Inductive verdict := VVerified | VMismatch | VUnavailable.
#[global] Instance verdict_eq_dec : EqDecision verdict.
Proof. solve_decision. Defined.
Record observation_row := Observation {
  ob_published_entry : Z; ob_result : verdict; ob_checked_document_hashes : list string;
  ob_checked_chain_event_ids : list string; ob_chain_consulted : bool; ob_details : pyval;
  ob_observed_at : Z }.
Record ledger_row := Ledger {
  le_resident_payload : pyval; le_case : option Z; le_proposal : Z; le_settlement : Z;
  le_actual_cost_vnd : Z; le_contractor_name : string; le_published_at : Z }.

(** ** notifications *)
Inductive announcement_state := AnPublished | AnWithdrawn.
#[global] Instance announcement_state_eq_dec : EqDecision announcement_state.
Proof. solve_decision. Defined.
Record announcement_row := Announcement {
  an_building : Z; an_title : string; an_body : string; an_revision : Z;
  an_state : announcement_state; an_created_by : Z; an_updated_by : Z;
  an_withdrawn_at : option Z }.
#[global] Instance eta_announcement : Eta announcement_row := fun r => Announcement
  (an_building r) (an_title r) (an_body r) (an_revision r) (an_state r)
  (an_created_by r) (an_updated_by r) (an_withdrawn_at r).
Record preference_row := Preference {
  pf_user : Z; pf_event_code : string; pf_email_enabled : bool; pf_push_enabled : bool }.
Inductive channel := IN_APP | EMAIL | PUSH.
#[global] Instance channel_eq_dec : EqDecision channel.
Proof. solve_decision. Defined.
Inductive delivery_status := DPending | DAvailable | DSent | DFailed | DDead.
#[global] Instance delivery_status_eq_dec : EqDecision delivery_status.
Proof. solve_decision. Defined.
Record delivery_row := Delivery {
  dl_recipient : Z; dl_building : option Z; dl_event_key : string; dl_event_code : string;
  dl_subject : string; dl_body : string; dl_channel : channel; dl_status : delivery_status;
  dl_attempts : Z; dl_next_retry_at : option Z; dl_last_error : string;
  dl_push_sent_device_ids : list Z; dl_read_at : option Z; dl_created_at : Z;
  dl_updated_at : Z }.
#[global] Instance eta_delivery : Eta delivery_row := fun r => Delivery
  (dl_recipient r) (dl_building r) (dl_event_key r) (dl_event_code r) (dl_subject r)
  (dl_body r) (dl_channel r) (dl_status r) (dl_attempts r) (dl_next_retry_at r)
  (dl_last_error r) (dl_push_sent_device_ids r) (dl_read_at r) (dl_created_at r)
  (dl_updated_at r).
Record device_row := Device {
  dv_user : Z; dv_install_id : string; dv_fcm_token : string; dv_platform : string;
  dv_app_version : string; dv_active : bool; dv_last_seen_at : Z }.
#[global] Instance eta_device : Eta device_row := fun r => Device
  (dv_user r) (dv_install_id r) (dv_fcm_token r) (dv_platform r) (dv_app_version r)
  (dv_active r) (dv_last_seen_at r).

(** ** billing *)
Inductive bill_status := BIssued | BPaid | BVoid.
#[global] Instance bill_status_eq_dec : EqDecision bill_status.
Proof. solve_decision. Defined.
Inductive payment_source := SELF_ATTESTED_DEMO | BANK_WEBHOOK | MANAGEMENT_MANUAL.
#[global] Instance payment_source_eq_dec : EqDecision payment_source.
Proof. solve_decision. Defined.
Record bill_row := Bill {
  bi_building : Z; bi_resident : Z; bi_title : string; bi_note : string; bi_period : string;
  bi_due_date : option date; bi_amount_vnd : Z; bi_document : Z; bi_reference : string;
  bi_status : bill_status; bi_payment_source : option payment_source; bi_issued_by : Z;
  bi_issued_at : Z; bi_paid_at : option Z; bi_paid_confirmed_by : option Z; bi_void_by : option Z;
  bi_void_at : option Z; bi_void_reason : string }.
#[global] Instance eta_bill : Eta bill_row := fun r => Bill
  (bi_building r) (bi_resident r) (bi_title r) (bi_note r) (bi_period r) (bi_due_date r)
  (bi_amount_vnd r) (bi_document r) (bi_reference r) (bi_status r) (bi_payment_source r)
  (bi_issued_by r) (bi_issued_at r) (bi_paid_at r) (bi_paid_confirmed_by r) (bi_void_by r) (bi_void_at r)
  (bi_void_reason r).

(** ** gate *)

Inductive review_status := RvPending | RvApproved | RvRejected | RvExpired.
#[global] Instance review_status_eq_dec : EqDecision review_status.
Proof. solve_decision. Defined.
(** The embedding is sealed. *)
Record face_row := Face {
    fc_occupancy : Z; fc_embedding : option string; fc_model_name : string; fc_model_version :
  string; fc_status : review_status; fc_submitted_at : Z; fc_reviewed_by : option Z;
  fc_reviewed_at : option Z; fc_review_note : string }.
#[global] Instance eta_face : Eta face_row := fun r => Face
    (fc_occupancy r) (fc_embedding r) (fc_model_name r) (fc_model_version r) (fc_status r)
  (fc_submitted_at r) (fc_reviewed_by r) (fc_reviewed_at r) (fc_review_note r).
Record plate_row := Plate {
    vp_occupancy : Z; vp_building : Z; vp_plate : string; vp_status : review_status;
  vp_submitted_at : Z; vp_reviewed_by : option Z; vp_reviewed_at : option Z; vp_review_note :
  string }.
#[global] Instance eta_plate : Eta plate_row := fun r => Plate
    (vp_occupancy r) (vp_building r) (vp_plate r) (vp_status r) (vp_submitted_at r)
  (vp_reviewed_by r) (vp_reviewed_at r) (vp_review_note r).
Record pending_photo_row := PendingPhoto {
    ph_enrollment : Z; ph_storage_key : string; ph_version_id : string; ph_content_type :
  string; ph_byte_size : Z; ph_expires_at : Z }.
#[global] Instance eta_pending_photo : Eta pending_photo_row := fun r => PendingPhoto
    (ph_enrollment r) (ph_storage_key r) (ph_version_id r) (ph_content_type r) (ph_byte_size r)
  (ph_expires_at r).
Record photo_deletion_row := PhotoDeletion {
  pq_storage_key : string; pq_version_id : string }.
#[global] Instance eta_photo_deletion : Eta photo_deletion_row := fun r => PhotoDeletion
  (pq_storage_key r) (pq_version_id r).
Inductive gate_direction := ENTRY | EXIT.
#[global] Instance gate_direction_eq_dec : EqDecision gate_direction.
Proof. solve_decision. Defined.
Record gate_device_row := GateDevice {
    gd_building : Z; gd_label : string; gd_direction : gate_direction; gd_active : bool;
  gd_last_seen_hour : option Z }.
#[global] Instance eta_gate_device : Eta gate_device_row := fun r => GateDevice
  (gd_building r) (gd_label r) (gd_direction r) (gd_active r) (gd_last_seen_hour r).
Record credential_row := Credential {
    gc_device : Z; gc_token_sha256 : string; gc_created_by : Z; gc_expires_at : option Z;
  gc_revoked_at : option Z; gc_revoked_by : option Z }.
#[global] Instance eta_credential : Eta credential_row := fun r => Credential
    (gc_device r) (gc_token_sha256 r) (gc_created_by r) (gc_expires_at r) (gc_revoked_at r)
  (gc_revoked_by r).
Inductive event_kind := FACE | PLATE.
#[global] Instance event_kind_eq_dec : EqDecision event_kind.
Proof. solve_decision. Defined.
(** A score is a finite double, in units of 2^-1074. *)
Record gate_event_row := GateEvent {
    ge_building : Z; ge_device : Z; ge_kind : event_kind; ge_direction : gate_direction;
  ge_occurred_at : Z; ge_matched_occupancy : option Z; ge_matched_plate : option Z;
  ge_raw_plate_text : string; ge_normalized_plate_text : string; ge_model_name : string;
  ge_model_version : string; ge_match_metric : string; ge_threshold_used : option Z;
  ge_match_score : option Z }.
#[global] Instance eta_gate_event : Eta gate_event_row := fun r => GateEvent
    (ge_building r) (ge_device r) (ge_kind r) (ge_direction r) (ge_occurred_at r)
  (ge_matched_occupancy r) (ge_matched_plate r) (ge_raw_plate_text r) (ge_normalized_plate_text
  r) (ge_model_name r) (ge_model_version r) (ge_match_metric r) (ge_threshold_used r)
  (ge_match_score r).
Record heartbeat_row := Heartbeat {
  hb_last_success_at : Z; hb_events_deleted : Z; hb_photos_deleted : Z }.
#[global] Instance eta_heartbeat : Eta heartbeat_row := fun r => Heartbeat
  (hb_last_success_at r) (hb_events_deleted r) (hb_photos_deleted r).

(** ** Settings and the world *)

(** What the modelled services read from [django.conf.settings], and the secret stored
    in [lamto_security.write_authorization_secret]. *)
Record settings := Settings {
  st_anchoring_disabled : bool; st_chain_id : Z; st_contract_address : string;
  st_signer_key : string; st_write_secret : string; st_db_secret : string; st_push_enabled : bool;
  st_push_daily_cap : Z }.

(** A callback [queue_notification_after_commit] registers: the arguments its
    closure captures. *)
Record notice := Notice {
  no_recipient : Z; no_event_key : string; no_subject : string; no_body : string;
  no_channels : option (list channel); no_event_code : string; no_building : option Z }.

Record world := World {
  w_settings : settings; w_now : Z; w_on_commit : list notice;
  buildings : table string; users : table user_row; units : table unit_row;
  occupancies : table occupancy_row; memberships : table membership_row;
  registrations : table registration_row; throttles : table throttle_row;
  audits : table audit_row; documents : table document_row;
  doc_versions : table doc_version_row; quarantined : table quarantined_row;
  outbox : table outbox_row;
  locations : table location_row; reports : table report_row;
  report_photos : table report_photo_row; triage_jobs : table triage_job_row;
  suggestions : table suggestion_row; decisions : table decision_row;
  cases : table case_row; case_reports : table case_report_row;
  info_requests : table info_request_row; work_updates : table work_update_row;
  ratings : table rating_row; proposals : table proposal_row;
  versions : table version_row; prop_docs : table prop_doc_row;
  predictions : table prediction_row; settlements : table settlement_row;
  funds : table fund_row; fund_entries : table fund_entry_row;
  fund_verifications : table fund_verification_row; observations : table observation_row;
  ledger : table ledger_row; announcements : table announcement_row;
  preferences : table preference_row; deliveries : table delivery_row;
  devices : table device_row; bills : table bill_row;
  faces : table face_row; plates : table plate_row;
  pending_photos : table pending_photo_row; photo_deletions : table photo_deletion_row;
  gate_devices : table gate_device_row; credentials : table credential_row;
  gate_events : table gate_event_row; heartbeats : table heartbeat_row;
  tokens : table token_row;
  (** the versions of enrolment photos in the private storage, and the deletions to
      process when the transaction commits *)
  w_photo_objects : list (string * string); w_photo_callbacks : list Z }.
#[global] Instance eta_world : Eta world := fun w => World
  (w_settings w) (w_now w) (w_on_commit w) (buildings w) (users w) (units w)
  (occupancies w) (memberships w) (registrations w) (throttles w) (audits w)
  (documents w) (doc_versions w) (quarantined w) (outbox w) (locations w) (reports w) (report_photos w)
  (triage_jobs w) (suggestions w) (decisions w) (cases w) (case_reports w)
  (info_requests w) (work_updates w) (ratings w) (proposals w) (versions w) (prop_docs w)
  (predictions w) (settlements w) (funds w) (fund_entries w) (fund_verifications w)
  (observations w) (ledger w) (announcements w) (preferences w) (deliveries w) (devices w)
  (bills w) (faces w) (plates w) (pending_photos w) (photo_deletions w) (gate_devices w)
  (credentials w) (gate_events w) (heartbeats w) (tokens w) (w_photo_objects w) (w_photo_callbacks w).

TASK REQUIREMENTS: Write out exactly the lines that fall from the line with "Record preference_row := Preference" to the line with "dl_subject : string;" in the records above, keeping both ends.

FINAL ANSWER:
Record preference_row := Preference {
  pf_user : Z; pf_event_code : string; pf_email_enabled : bool; pf_push_enabled : bool }.
Inductive channel := IN_APP | EMAIL | PUSH.
#[global] Instance channel_eq_dec : EqDecision channel.
Proof. solve_decision. Defined.
Inductive delivery_status := DPending | DAvailable | DSent | DFailed | DDead.
#[global] Instance delivery_status_eq_dec : EqDecision delivery_status.
Proof. solve_decision. Defined.
Record delivery_row := Delivery {
  dl_recipient : Z; dl_building : option Z; dl_event_key : string; dl_event_code : string;
  dl_subject : string; dl_body : string; dl_channel : channel; dl_status : delivery_status;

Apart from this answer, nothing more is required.